[Start of Attachment]

(** The lines that the gateway writes itself, before and after those it forwards. *)
Definition route_lines (address : SocketAddr) (method target : string) (headers : HeaderMap) (service : string) (port : Z)
    (work_order : string) : list string :=
  let original_host := default "sandbox"%string (v ← header_get "host" headers; header_text v) in
  ["POST /v1/ingress HTTP/1.1"; "Host: " +:+ address_text address;
   "X-Runtrue-Work-Order: " +:+ work_order;
   "X-Runtrue-Ingress-Service: " +:+ service;
   "X-Runtrue-Ingress-Port: " +:+ to_string port;
   "X-Runtrue-Ingress-Method: " +:+ method;
   "X-Runtrue-Ingress-Target: " +:+ base64 (bytes target);
   "X-Runtrue-Ingress-Host: " +:+ base64 (bytes original_host)]%string.
Definition last_lines (body : list ascii) : list string :=
  ["Content-Length: " +:+ to_string (length_z body); "Connection: close"]%string.

Definition ingress_head (address : SocketAddr) (method target : string) (headers : HeaderMap) (body : list ascii)
    (service : string) (port : Z) (work_order : string) : result ApiError string :=
  encoded ← append_forward_headers InvalidRequest
    (as_lines (route_lines address method target headers service port work_order)) headers;
  let encoded := (encoded +:+ as_lines (last_lines body) +:+ crlf)%string in
  reject_if (MAXIMUM_HEADER_BYTES <? len encoded) TooLarge;;
  mret encoded.

(** [forward_exchange] and [exchange]; [order] is what the work order on the wire encodes. *)
Definition exchange (address : SocketAddr) (order : WorkloadRequest) (method target : string) (headers : HeaderMap)
    (body : list ascii) (service : string) (port : Z) (work_order : string) : A Response :=
  M_reject_if (MAXIMUM_INGRESS_BODY_BYTES <? length_z body) (Rejected TooLarge);;
  encoded ← api_lift (ingress_head address method target headers body service port work_order);
  answer ← transmit address order (bytes encoded ++ body) (MAXIMUM_HEADER_BYTES + MAXIMUM_INGRESS_RESPONSE_BYTES + 1);
  answer ← lift Unavailable answer;
  api_lift (parse_ingress_response Unavailable MAXIMUM_HEADER_BYTES MAXIMUM_INGRESS_RESPONSE_BYTES answer).

Definition forward (state : AppState) (key service : string) (port : Z) (request : IngressRequest) : A Response :=
  M_reject_if (negb (valid_token key 128) || negb (valid_token service 63) || (port =? 0)) (Rejected InvalidRequest);;
  principal ← lift Unauthorized (authenticate (auth state) (ingress_headers request));
  now ← api_now;
  found ← api_store (active_assignment_by_idempotency (principal_tenant principal) (principal_subject principal) key now);
  a ← api_lift (ok_or Unavailable found);
  lift Forbidden (authorize_workspace principal (Lease.pi_workspace_id (assignment_identity a)));;
  signer ← api_lift (ok_or Unavailable (route_signer state));
  sequence ← next_sequence;
  order ← lift Unavailable (sign signer (route_assignment a now sequence) now);
  encoded ← lift Unavailable (request_json order);
  let work_order := base64 encoded in
  M_reject_if (MAXIMUM_HEADER_BYTES <? len work_order) (Rejected Unavailable);;
  target ← api_lift (route_target (route_prefix key service port) (path_and_query request));
  exchange (assignment_broker a) order (ingress_method request) target (ingress_headers request) (ingress_body request)
    service port work_order.
End code.
#[global] Arguments World N Value : clear implicits.
#[global] Arguments PlacementStream Value : clear implicits.
End Gateway.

[End of Attachment]

WHAT IS NEEDED: Repeat exactly the lines from the line containing "now ← api_now;" through the end of the listing above; both boundary lines are part of the output.

OUTPUT BELOW:
  now ← api_now;
  found ← api_store (active_assignment_by_idempotency (principal_tenant principal) (principal_subject principal) key now);
  a ← api_lift (ok_or Unavailable found);
  lift Forbidden (authorize_workspace principal (Lease.pi_workspace_id (assignment_identity a)));;
  signer ← api_lift (ok_or Unavailable (route_signer state));
  sequence ← next_sequence;
  order ← lift Unavailable (sign signer (route_assignment a now sequence) now);
  encoded ← lift Unavailable (request_json order);
  let work_order := base64 encoded in
  M_reject_if (MAXIMUM_HEADER_BYTES <? len work_order) (Rejected Unavailable);;
  target ← api_lift (route_target (route_prefix key service port) (path_and_query request));
  exchange (assignment_broker a) order (ingress_method request) target (ingress_headers request) (ingress_body request)
    service port work_order.
End code.
#[global] Arguments World N Value : clear implicits.
#[global] Arguments PlacementStream Value : clear implicits.
End Gateway.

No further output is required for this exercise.